======== Recorded data ========

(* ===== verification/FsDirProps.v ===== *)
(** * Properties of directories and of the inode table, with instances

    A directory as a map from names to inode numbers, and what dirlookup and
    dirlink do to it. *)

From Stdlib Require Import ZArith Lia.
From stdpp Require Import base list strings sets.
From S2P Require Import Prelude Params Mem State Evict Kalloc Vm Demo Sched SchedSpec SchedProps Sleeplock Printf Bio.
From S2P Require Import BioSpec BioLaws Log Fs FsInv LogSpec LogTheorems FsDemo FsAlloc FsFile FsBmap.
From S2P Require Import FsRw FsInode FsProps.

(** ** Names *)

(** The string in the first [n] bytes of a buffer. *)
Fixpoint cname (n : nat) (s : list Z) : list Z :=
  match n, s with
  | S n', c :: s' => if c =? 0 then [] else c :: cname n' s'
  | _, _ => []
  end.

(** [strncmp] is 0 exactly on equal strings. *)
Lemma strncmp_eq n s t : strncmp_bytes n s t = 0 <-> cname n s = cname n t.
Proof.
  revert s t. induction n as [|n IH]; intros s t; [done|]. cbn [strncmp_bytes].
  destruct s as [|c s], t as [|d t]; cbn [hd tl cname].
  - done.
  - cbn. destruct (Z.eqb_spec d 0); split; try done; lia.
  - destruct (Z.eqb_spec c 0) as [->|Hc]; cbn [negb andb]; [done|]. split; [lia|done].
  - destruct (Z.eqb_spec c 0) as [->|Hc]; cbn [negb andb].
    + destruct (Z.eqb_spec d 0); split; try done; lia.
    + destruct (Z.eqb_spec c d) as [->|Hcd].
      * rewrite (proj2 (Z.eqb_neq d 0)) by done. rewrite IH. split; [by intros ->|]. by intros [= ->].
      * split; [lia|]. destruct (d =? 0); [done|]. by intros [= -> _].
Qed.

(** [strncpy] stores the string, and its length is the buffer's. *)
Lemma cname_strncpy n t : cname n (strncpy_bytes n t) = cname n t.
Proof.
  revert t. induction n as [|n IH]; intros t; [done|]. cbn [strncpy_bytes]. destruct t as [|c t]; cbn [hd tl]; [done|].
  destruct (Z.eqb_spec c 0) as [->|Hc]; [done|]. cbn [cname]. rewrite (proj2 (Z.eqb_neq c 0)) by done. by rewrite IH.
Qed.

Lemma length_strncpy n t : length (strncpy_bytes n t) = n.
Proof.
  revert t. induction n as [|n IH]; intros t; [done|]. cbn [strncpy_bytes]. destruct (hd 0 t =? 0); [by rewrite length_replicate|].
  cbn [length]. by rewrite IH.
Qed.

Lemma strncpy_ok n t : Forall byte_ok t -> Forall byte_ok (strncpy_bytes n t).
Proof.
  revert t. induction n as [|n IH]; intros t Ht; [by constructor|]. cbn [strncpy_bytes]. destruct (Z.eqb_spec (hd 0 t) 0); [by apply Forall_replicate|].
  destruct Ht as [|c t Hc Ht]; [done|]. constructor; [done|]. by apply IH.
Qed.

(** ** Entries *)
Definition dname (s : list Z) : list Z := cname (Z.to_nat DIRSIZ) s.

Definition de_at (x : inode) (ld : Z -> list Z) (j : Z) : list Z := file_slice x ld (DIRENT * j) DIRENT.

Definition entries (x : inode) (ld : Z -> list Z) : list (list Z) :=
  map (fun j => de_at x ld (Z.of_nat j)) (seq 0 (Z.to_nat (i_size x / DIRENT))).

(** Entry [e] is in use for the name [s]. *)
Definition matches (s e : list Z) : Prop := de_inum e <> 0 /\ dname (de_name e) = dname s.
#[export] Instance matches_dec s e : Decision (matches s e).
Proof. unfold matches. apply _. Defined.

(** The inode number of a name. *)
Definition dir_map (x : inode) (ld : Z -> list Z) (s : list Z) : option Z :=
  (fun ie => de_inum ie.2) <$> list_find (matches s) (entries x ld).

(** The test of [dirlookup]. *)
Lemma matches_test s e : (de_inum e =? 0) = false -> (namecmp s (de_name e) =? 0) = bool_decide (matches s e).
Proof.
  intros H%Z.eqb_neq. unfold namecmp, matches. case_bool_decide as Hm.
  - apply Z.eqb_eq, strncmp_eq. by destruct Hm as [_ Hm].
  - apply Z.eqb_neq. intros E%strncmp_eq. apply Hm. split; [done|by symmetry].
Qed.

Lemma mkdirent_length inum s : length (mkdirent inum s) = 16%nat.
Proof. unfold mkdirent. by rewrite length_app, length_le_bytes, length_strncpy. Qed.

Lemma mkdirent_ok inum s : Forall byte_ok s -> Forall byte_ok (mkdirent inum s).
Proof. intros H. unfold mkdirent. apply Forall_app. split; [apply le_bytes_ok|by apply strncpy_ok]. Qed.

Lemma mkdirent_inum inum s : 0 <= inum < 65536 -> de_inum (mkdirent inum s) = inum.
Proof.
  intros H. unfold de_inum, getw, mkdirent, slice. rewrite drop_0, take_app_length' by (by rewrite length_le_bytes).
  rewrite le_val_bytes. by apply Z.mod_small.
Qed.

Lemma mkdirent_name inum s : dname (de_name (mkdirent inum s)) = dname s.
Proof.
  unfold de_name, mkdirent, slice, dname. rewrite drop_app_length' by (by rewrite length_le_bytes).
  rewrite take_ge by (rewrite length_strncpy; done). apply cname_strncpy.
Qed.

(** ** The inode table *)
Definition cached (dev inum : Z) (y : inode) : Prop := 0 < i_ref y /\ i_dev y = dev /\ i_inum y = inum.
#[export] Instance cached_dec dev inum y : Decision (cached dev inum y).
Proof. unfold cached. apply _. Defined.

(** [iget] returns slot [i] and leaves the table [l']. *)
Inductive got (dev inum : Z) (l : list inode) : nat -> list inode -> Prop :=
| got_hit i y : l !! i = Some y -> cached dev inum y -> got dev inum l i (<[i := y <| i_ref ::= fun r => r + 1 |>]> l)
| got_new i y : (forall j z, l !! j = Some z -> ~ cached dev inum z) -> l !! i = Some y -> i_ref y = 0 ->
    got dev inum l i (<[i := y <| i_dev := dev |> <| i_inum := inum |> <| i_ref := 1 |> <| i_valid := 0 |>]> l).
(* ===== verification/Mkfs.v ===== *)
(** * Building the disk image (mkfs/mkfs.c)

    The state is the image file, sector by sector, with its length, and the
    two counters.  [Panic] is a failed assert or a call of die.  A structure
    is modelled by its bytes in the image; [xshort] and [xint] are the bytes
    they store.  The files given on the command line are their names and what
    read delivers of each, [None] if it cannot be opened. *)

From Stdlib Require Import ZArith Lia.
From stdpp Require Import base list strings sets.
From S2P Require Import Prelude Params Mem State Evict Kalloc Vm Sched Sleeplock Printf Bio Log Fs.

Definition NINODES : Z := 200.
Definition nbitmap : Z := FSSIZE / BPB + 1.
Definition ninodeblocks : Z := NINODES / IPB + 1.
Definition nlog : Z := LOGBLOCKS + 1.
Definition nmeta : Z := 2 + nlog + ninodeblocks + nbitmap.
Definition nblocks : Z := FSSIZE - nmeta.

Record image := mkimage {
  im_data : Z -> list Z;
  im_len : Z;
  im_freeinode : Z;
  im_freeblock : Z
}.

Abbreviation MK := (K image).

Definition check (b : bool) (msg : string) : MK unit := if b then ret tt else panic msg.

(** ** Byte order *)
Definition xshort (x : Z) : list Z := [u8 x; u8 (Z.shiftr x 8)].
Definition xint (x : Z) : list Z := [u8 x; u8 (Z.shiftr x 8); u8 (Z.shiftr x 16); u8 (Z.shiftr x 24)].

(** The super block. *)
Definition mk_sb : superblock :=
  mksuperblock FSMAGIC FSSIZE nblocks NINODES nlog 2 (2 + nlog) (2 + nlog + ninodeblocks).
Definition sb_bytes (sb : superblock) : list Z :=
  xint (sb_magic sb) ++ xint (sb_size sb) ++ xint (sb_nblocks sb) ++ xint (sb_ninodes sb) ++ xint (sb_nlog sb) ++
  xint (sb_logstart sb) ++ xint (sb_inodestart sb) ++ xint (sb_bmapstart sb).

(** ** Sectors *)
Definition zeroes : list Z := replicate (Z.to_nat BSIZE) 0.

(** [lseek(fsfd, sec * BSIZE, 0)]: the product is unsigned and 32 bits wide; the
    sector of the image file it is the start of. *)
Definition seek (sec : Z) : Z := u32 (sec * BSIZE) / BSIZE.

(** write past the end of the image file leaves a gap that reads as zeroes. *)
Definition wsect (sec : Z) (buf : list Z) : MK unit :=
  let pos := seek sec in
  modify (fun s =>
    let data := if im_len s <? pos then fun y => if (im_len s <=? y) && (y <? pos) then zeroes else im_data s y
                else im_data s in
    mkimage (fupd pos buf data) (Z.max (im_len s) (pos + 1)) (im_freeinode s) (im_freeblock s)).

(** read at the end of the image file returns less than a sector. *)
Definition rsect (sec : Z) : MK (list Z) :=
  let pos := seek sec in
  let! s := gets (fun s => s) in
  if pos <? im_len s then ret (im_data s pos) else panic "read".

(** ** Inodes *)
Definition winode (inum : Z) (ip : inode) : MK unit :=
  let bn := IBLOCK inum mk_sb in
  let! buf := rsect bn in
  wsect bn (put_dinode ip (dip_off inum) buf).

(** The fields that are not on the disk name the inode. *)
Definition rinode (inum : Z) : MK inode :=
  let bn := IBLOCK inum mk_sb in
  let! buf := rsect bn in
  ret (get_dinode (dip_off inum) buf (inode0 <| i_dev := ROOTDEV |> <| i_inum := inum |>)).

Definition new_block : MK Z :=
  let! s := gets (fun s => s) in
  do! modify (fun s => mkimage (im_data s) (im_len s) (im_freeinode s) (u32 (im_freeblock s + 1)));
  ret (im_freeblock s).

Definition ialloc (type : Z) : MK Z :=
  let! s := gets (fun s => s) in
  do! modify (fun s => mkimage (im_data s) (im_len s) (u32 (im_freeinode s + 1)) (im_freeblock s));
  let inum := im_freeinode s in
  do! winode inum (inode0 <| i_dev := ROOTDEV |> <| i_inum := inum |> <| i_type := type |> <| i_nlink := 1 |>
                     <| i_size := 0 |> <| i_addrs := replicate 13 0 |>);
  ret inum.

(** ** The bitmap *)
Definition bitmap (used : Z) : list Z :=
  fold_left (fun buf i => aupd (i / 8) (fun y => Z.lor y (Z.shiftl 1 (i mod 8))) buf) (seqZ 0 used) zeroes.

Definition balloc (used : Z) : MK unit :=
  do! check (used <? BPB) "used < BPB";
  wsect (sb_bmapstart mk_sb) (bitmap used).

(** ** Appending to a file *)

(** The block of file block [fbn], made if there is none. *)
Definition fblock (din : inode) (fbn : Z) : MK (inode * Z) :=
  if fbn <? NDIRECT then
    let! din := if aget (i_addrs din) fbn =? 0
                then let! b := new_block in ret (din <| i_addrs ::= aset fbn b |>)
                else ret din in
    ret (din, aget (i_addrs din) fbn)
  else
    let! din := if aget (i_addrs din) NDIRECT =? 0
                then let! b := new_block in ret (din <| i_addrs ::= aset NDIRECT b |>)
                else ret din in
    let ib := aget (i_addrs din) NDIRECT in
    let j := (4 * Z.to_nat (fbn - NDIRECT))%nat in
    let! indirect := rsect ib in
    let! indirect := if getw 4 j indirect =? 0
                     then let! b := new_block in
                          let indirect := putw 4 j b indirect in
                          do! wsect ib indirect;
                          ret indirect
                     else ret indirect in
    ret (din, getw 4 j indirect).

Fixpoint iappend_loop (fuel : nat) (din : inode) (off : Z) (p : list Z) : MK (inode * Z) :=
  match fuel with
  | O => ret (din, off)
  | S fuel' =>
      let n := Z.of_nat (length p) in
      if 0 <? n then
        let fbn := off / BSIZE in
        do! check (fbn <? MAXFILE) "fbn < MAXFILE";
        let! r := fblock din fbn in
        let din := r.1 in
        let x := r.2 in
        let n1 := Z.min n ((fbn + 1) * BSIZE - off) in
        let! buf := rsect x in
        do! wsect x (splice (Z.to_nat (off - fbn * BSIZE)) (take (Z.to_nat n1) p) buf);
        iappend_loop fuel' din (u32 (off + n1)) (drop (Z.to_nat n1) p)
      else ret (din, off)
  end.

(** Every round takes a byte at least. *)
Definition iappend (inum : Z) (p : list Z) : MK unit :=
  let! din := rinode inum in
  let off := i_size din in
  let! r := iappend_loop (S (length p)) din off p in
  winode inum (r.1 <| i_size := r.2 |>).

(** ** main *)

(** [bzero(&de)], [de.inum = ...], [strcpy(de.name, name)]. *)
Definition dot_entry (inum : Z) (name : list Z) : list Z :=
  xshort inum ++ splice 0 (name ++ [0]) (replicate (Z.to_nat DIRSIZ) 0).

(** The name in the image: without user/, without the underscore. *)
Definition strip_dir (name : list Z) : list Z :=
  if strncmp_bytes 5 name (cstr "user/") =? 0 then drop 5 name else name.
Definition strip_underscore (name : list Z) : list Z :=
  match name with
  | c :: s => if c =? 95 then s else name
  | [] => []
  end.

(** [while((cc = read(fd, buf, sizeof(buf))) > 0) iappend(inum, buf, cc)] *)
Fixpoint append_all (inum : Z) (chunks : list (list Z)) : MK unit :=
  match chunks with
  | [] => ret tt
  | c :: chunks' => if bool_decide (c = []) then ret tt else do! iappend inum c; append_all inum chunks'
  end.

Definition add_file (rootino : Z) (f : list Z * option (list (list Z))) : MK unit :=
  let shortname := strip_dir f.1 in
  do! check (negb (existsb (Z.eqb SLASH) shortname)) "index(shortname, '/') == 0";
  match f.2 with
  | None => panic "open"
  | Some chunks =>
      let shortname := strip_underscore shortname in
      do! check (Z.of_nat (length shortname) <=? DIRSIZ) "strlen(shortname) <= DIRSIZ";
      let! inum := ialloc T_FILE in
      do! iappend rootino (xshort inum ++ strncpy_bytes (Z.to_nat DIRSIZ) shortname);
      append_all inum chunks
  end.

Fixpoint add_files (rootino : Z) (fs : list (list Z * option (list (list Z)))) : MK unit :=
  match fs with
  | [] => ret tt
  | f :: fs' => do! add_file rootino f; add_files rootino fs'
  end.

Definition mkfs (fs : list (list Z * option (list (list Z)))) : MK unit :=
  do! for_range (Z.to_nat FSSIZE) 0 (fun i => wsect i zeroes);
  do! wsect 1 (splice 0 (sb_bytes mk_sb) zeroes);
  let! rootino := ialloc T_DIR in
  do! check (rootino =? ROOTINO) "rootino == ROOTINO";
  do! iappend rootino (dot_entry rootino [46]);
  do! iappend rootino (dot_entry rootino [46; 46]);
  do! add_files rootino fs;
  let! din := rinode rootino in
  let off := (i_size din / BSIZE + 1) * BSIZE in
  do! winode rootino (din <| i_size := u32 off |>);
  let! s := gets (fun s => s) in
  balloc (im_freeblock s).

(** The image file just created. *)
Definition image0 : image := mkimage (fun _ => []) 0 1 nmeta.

========

Work instruction>
Every line holding the string "buffer" should be copied here, so please find those lines in the data.

Completed task>
(** The string in the first [n] bytes of a buffer. *)
(** [strncpy] stores the string, and its length is the buffer's. *)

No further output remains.